Parents hope judge rules seizure of sextuplets was unconstitutional
Last Updated: Friday, February 29, 2008 | 8:02 PM PT
The Canadian Press
Medical opinion, the government's duty to protect children, parental rights and freedom of religion clashed in a B.C. courtroom Friday over the seizure of three premature sextuplets.
Three of the four surviving sextuplets were taken from their home last year and given blood transfusions, contrary to the beliefs of their Jehovah's Witness parents.
They've long since returned to their parents, but the mother and father want the B.C. Supreme Court to declare that the seizure was unconstitutional.
Justice Donald Brenner said Friday that such applications often proceed in what is perceived as a life-and-death issue.
But Shane Brady, the lawyer for the parents, said the children were not in danger and because the parents weren't given the right to make their case in court before the children were taken away, the law allowing government to seize children should be declared unconstitutional.
"There was no medical emergency requiring blood transfusion," Brady told the court as he wrapped up his argument Friday. "The children's vital signs were within the acceptable range."
The sextuplets were extremely premature when born just over a year ago. Doctors suggested the two boys and two girls who remained alive should have blood transfusions, but the parents refused on religious grounds.
When the babies were just a few weeks old, the government took over their care in order for doctors to perform blood transfusions on three of the babies.
Lawyers for the provincial government have said that saving the lives of the babies outweighed the rights of their parents.
Last fall, the parents won a rare hearing allowing them to cross-examine the doctors who swore affidavits that said the babies needed blood transfusions.
"One of the motivating factors to me was to allow the parents to challenge the science," Brenner told the court Friday, just before reserving his decision to an undetermined date.
To confuse the issue even more, doctors and medical experts can't agree on a threshold for when low birth weight babies should be transfused.
"This is where the case gets quite interesting, given the wishes of the parents," Brenner said as Brady explained the broad range of medical opinion on the hemoglobin threshold considered for transfusion.

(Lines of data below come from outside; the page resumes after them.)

(** ** The pool: the initial array of blocks, and the end

    What [populate_initial_block_list] makes satisfies the invariant of the pool, and when
    the producers have given back their blocks [destroy_pool] frees everything there is. *)
Section pool.
Context {TR : Traits} {OK : TraitsOk} {X T : Type} `{!CppType X T}.
#[local] Abbreviation Mem := (Memory T).
#[local] Abbreviation unused := (unused (X := X) (T := T)).
#[local] Abbreviation vacant := (vacant (X := X) (T := T)).
#[local] Abbreviation pool_inv := (pool_inv (X := X) (T := T)).
#[local] Abbreviation never := (never (A := X)).
Implicit Types (m : Mem) (q : BlockPool) (p : nat) (b : Block T).

(** ** Construction *)
Definition same_chunks m m' : Prop :=
  chunks m' = chunks m ∧ next_address m' = next_address m ∧ allocated m' = allocated m ∧
  lost m' = lost m.

(** Whether [p'] is one of the [n] blocks from [p] on. *)
Definition among p (n : nat) (p' : nat) : bool := bool_decide (p ≤ p')%nat && bool_decide (p' < p + n)%nat.

Lemma among_spec p n p' : among p n p' = true ↔ (p ≤ p' < p + n)%nat.
Proof. unfold among. rewrite andb_true_iff, !bool_decide_eq_true. lia. Qed.

Lemma among_S p n p' : among p (S n) p' = bool_decide (p' = p) || among (S p) n p'.
Proof.
  apply eq_true_iff_eq. rewrite orb_true_iff, !among_spec, bool_decide_eq_true. lia.
Qed.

Medical studies presented at the hearing suggest the children weren't in danger of low hemoglobin levels.
In the days before the babies were seized, their hemoglobin levels were between 80 and 88 grams per litre. The studies presented to the court said levels of hemoglobin, the iron-rich protein in red blood cells, aren't low until they dip into the 70s.
"You must ask the question if this was a medical emergency," Brady told the chief justice. "The answer is no."
Margot Fleming, a lawyer for the B.C. Children's Ministry, disputed Brady's claim that the children weren't in danger.
She told the court it was impossible to tell what kind of damage could be done to the children if they were deprived of oxygen through low hemoglobin levels.
"The risk is serious, permanent and irreversible harm," she told the judge.
She noted that most medical doctors consider a hemoglobin level under 85 grams per litre to be unsafe and the ministry was using its legal power to get medical treatment to the sextuplets without the delay of a court hearing.
"If you have to wait for harm to occur, then the purpose of the legislation has been defeated," she said.
B.C., New Brunswick, Northwest Territories and Nunavut are the only jurisdictions in Canada that allow the government to seize children without a hearing.
Brady said he wants the court to rule that it is unconstitutional to do so.